Immer mehr Bücher stehen digital zur Verfügung. Ein dramatischer Preiskampf zeigt, dass so langsam der Zukunftsmarkt heiß umkämpft wird. Gerade Fachbücher aber auch zunehmend Belletristik wird auf entsprechenden Lesegeräten oder am PC gelesen. Ist das ein Zeichen dafür, dass das gebundene Buch durchs E-Book verdrängt werden? Carrière prophezeite sogar beim Weltwirtschaftsforum in Davos 2008 ein Verschwinden der Bücher, wie wir sie kennen, innerhalb der folgenden fünfzehn Jahre.

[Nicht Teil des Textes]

Record SocketManager := mkManager {
  connections : gmap string ConnId;       (* Map<string, SocketConnection> *)
  pool_order : list string;               (* its keys, in insertion order *)
  heap : list SocketConnection;           (* every record allocated so far *)
  waits : list Wait;
  timers : list Timer;                    (* ordered by due time *)
  now : Z;                                (* milliseconds *)
  delivered : list (Callback * Data);     (* callback invocations, in order *)
}.

Definition empty_manager : SocketManager :=
  {| connections := ∅; pool_order := []; heap := []; waits := [];
     timers := []; now := 0; delivered := [] |}.

(** [this.connections.set(key, c)]: a key the [Map] holds keeps its place
    in the iteration order, a new key goes last. *)
Definition pool_set (key : string) (c : ConnId) (m : SocketManager)
  : SocketManager :=
  {| connections := <[key := c]> (connections m);
     pool_order :=
       if decide (key ∈ pool_order m) then pool_order m
       else pool_order m ++ [key];
     heap := heap m; waits := waits m;
     timers := timers m; now := now m; delivered := delivered m |}.

(** [this.connections.delete(key)] *)
Definition pool_delete (key : string) (m : SocketManager) : SocketManager :=
  {| connections := delete key (connections m);
     pool_order := filter (λ k, k ≠ key) (pool_order m);
     heap := heap m; waits := waits m;
     timers := timers m; now := now m; delivered := delivered m |}.

(** [this.connections.clear()] *)
Definition pool_clear (m : SocketManager) : SocketManager :=
  {| connections := ∅; pool_order := [];
     heap := heap m; waits := waits m;
     timers := timers m; now := now m; delivered := delivered m |}.

Definition with_heap (f : list SocketConnection → list SocketConnection)
    (m : SocketManager) : SocketManager :=
  {| connections := connections m; pool_order := pool_order m;
     heap := f (heap m); waits := waits m;
     timers := timers m; now := now m; delivered := delivered m |}.

Definition with_waits (f : list Wait → list Wait) (m : SocketManager)
  : SocketManager :=
  {| connections := connections m; pool_order := pool_order m;
     heap := heap m; waits := f (waits m);
     timers := timers m; now := now m; delivered := delivered m |}.

Definition with_timers (f : list Timer → list Timer) (m : SocketManager)
  : SocketManager :=
  {| connections := connections m; pool_order := pool_order m;
     heap := heap m; waits := waits m;
     timers := f (timers m); now := now m; delivered := delivered m |}.

Definition with_now (t : Z) (m : SocketManager) : SocketManager :=
  {| connections := connections m; pool_order := pool_order m;
     heap := heap m; waits := waits m;
     timers := timers m; now := t; delivered := delivered m |}.

Definition with_delivered
    (f : list (Callback * Data) → list (Callback * Data))
    (m : SocketManager) : SocketManager :=
  {| connections := connections m; pool_order := pool_order m;
     heap := heap m; waits := waits m;
     timers := timers m; now := now m; delivered := f (delivered m) |}.

(** A write through a reference to a record. *)
Definition update_conn (c : ConnId) (f : SocketConnection → SocketConnection)
    (m : SocketManager) : SocketManager :=
  with_heap (alter f c) m.

(** [connection.connected] through a reference. *)
Definition is_connected (c : ConnId) (m : SocketManager) : bool :=
  default false (connected <$> heap m !! c).

Definition getConnectionKey (url namespace : string) : string :=
  url +:+ namespace.

(** [this.connections.get(key)] *)
Definition get_connection (key : string) (m : SocketManager)
  : option SocketConnection :=
  c ← connections m !! key; heap m !! c.

(** [existingConnection?.connected]: the record of [key], when there is
    one and its flag is set. *)
Definition existing_connected (key : string) (m : SocketManager)
  : option ConnId :=
  match connections m !! key with
  | Some c => if is_connected c m then Some c else None
  | None => None
  end.

(** *** Timers *)

Fixpoint timer_insert (x : Timer) (l : list Timer) : list Timer :=
  match l with
  | [] => [x]
  | y :: r => if t_due x <? t_due y then x :: y :: r
              else y :: timer_insert x r
  end.
(** [Math.random()]: the next draw. *)
Definition Math_random : M (list N) :=
  λ env w, (Normal (random env (draws w)),
            {| messages := messages w; input := input w; loading := loading w;
               sessionId := sessionId w; localStorage := localStorage w;
               chat_messages := chat_messages w; queries := queries w;
             requests := requests w;
               console := console w; ticks := ticks w; draws := S (draws w) |}).

Definition confirm (question : string) : M bool := λ env w, (Normal (confirms env), w).

Definition console_error (label : string) : M unit :=
  λ _ w, (Normal (),
          {| messages := messages w; input := input w; loading := loading w;
             sessionId := sessionId w; localStorage := localStorage w;
             chat_messages := chat_messages w; queries := queries w;
             requests := requests w;
             console := console w ++ [label]; ticks := ticks w; draws := draws w |}).

(** [process.env.NEXT_PUBLIC_Backend_URL] *)
Definition process_env_Backend_URL : M (option string) :=
  λ env w, (Normal (backendUrl env), w).

(** [await fetch(url, init)]: the request leaves, the promise settles. *)
Definition fetch (req : Request) : M Response :=
  λ env w, (network env req,
            {| messages := messages w; input := input w; loading := loading w;
               sessionId := sessionId w; localStorage := localStorage w;
               chat_messages := chat_messages w; queries := queries w;
             requests := requests w ++ [req];
               console := console w; ticks := ticks w; draws := draws w |}).

(** [await response.json()] *)
Definition response_json (r : Response) : M JSON := λ _ w, (json r, w).

(** [data.key]: reading a property of [null] throws a TypeError; a value
    that is no object has none of the keys read here. *)
Definition prop (data : JSON) (key : string) : M (option JSON) :=
  match data with
  | JNull =>
      Run.throw (ErrorObject "TypeError"
                   ("Cannot read properties of null (reading '" +:+ key +:+ "')"))
  | JObject props => mret (JSONValue.lookup_prop key props)
  | _ => mret None
  end.

(** [a || b] where [b] is never undefined: [b] is evaluated only when [a]
    is falsy. *)
Definition or_else (a : M (option JSON)) (b : M JSON) : M JSON :=
  v ← a;
  match v with
  | Some x => if JSONValue.truthy x then mret x else b
  | None => b
  end.

(** [n.toString(36)] of a number in [0, 1) with the given base-36 fraction
    digits. *)
Definition digit36 (d : N) : ascii :=
  match String.get (N.to_nat (d mod 36)) "0123456789abcdefghijklmnopqrstuvwxyz" with
  | Some c => c
  | None => "0"%char
  end.

Definition toString36 (fraction : list N) : string :=
  match fraction with
  | [] => "0"
  | _ => "0." +:+ String.string_of_list_ascii (map digit36 fraction)
  end.

(** *** The hosted store *)

Module Store.

(** Ascending order of created_at, rows without a timestamp last. *)
Definition created_le (a b : ChatMessage.t) : Prop :=
  match ChatMessage.created_at a, ChatMessage.created_at b with
  | Some x, Some y => x ≤ y
  | None, Some _ => False
  | _, None => True
  end.

#[global] Instance created_le_dec : RelDecision created_le.
Proof.
  intros a b. unfold created_le.
  destruct (ChatMessage.created_at a), (ChatMessage.created_at b); apply _.
Defined.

In ihrem gemeinsamen Buch haben sich der italienische Medienwissenschaftler, Schriftsteller und Philosoph und der französiche Drehbuchautor – beide fast achtzigjährige Buchliebhaber und -sammler (40.000 – 50.000 Bände in ihren Privatbibliotheken) – Gedanken über die Geschichte des Buches, seine Zukunft und ihre Bedeutung für den Zustand unserer Kultur gemacht. Sie sind sich einig, dass das Buch noch eine große Zukunft vor sich hat.

Der französische Journalist Jean-Philippe de Tonnac animierte sie mit seinen Fragen, sich voller Esprit über das Buch als eine Art „Rad des Wissens und des Imaginären“ zu unterhalten, welches trotz technologischer Veränderungen in seiner Funktion nicht zu übertreffen sei. Teil des Gespräches war auch die persönliche Beziehung zu ihren Büchern, der damit verbundenen Sammelleidenschaft, ihren Lektürevorlieben und den Zukunftspläne für ihre Bibliotheken, wenn sie sterben.

Mit dem Buch verbunden ist auch der Akt des Lesens und des Vergessens, welches mit autobiografischen Erzählungen und Anekdoten durchsetzt ist und wobei sich beide nicht immer ernstnehmen. Auch sprechen sie interessant über die Veränderungen, welche das Gedächtnis durch die Verbreitung des Computers durchmache, wobei das Filtern zur Hauptaufgabe wird.

Auf den prognostizierten Siegeszug des E-Books reagieren die beiden älteren Herren gelassen – für sie ist es ein weiteres modernes Speichermedium, bald veraltet wie Floppy Disc, VHS-Kassette oder CD-ROM, also nichts von Dauer. Gedruckte Bücher sind ihnen immer noch die dauerhaftesten Wissens- und Erkenntnisspeicher, etwas Besseres ließe sich nicht erfinden.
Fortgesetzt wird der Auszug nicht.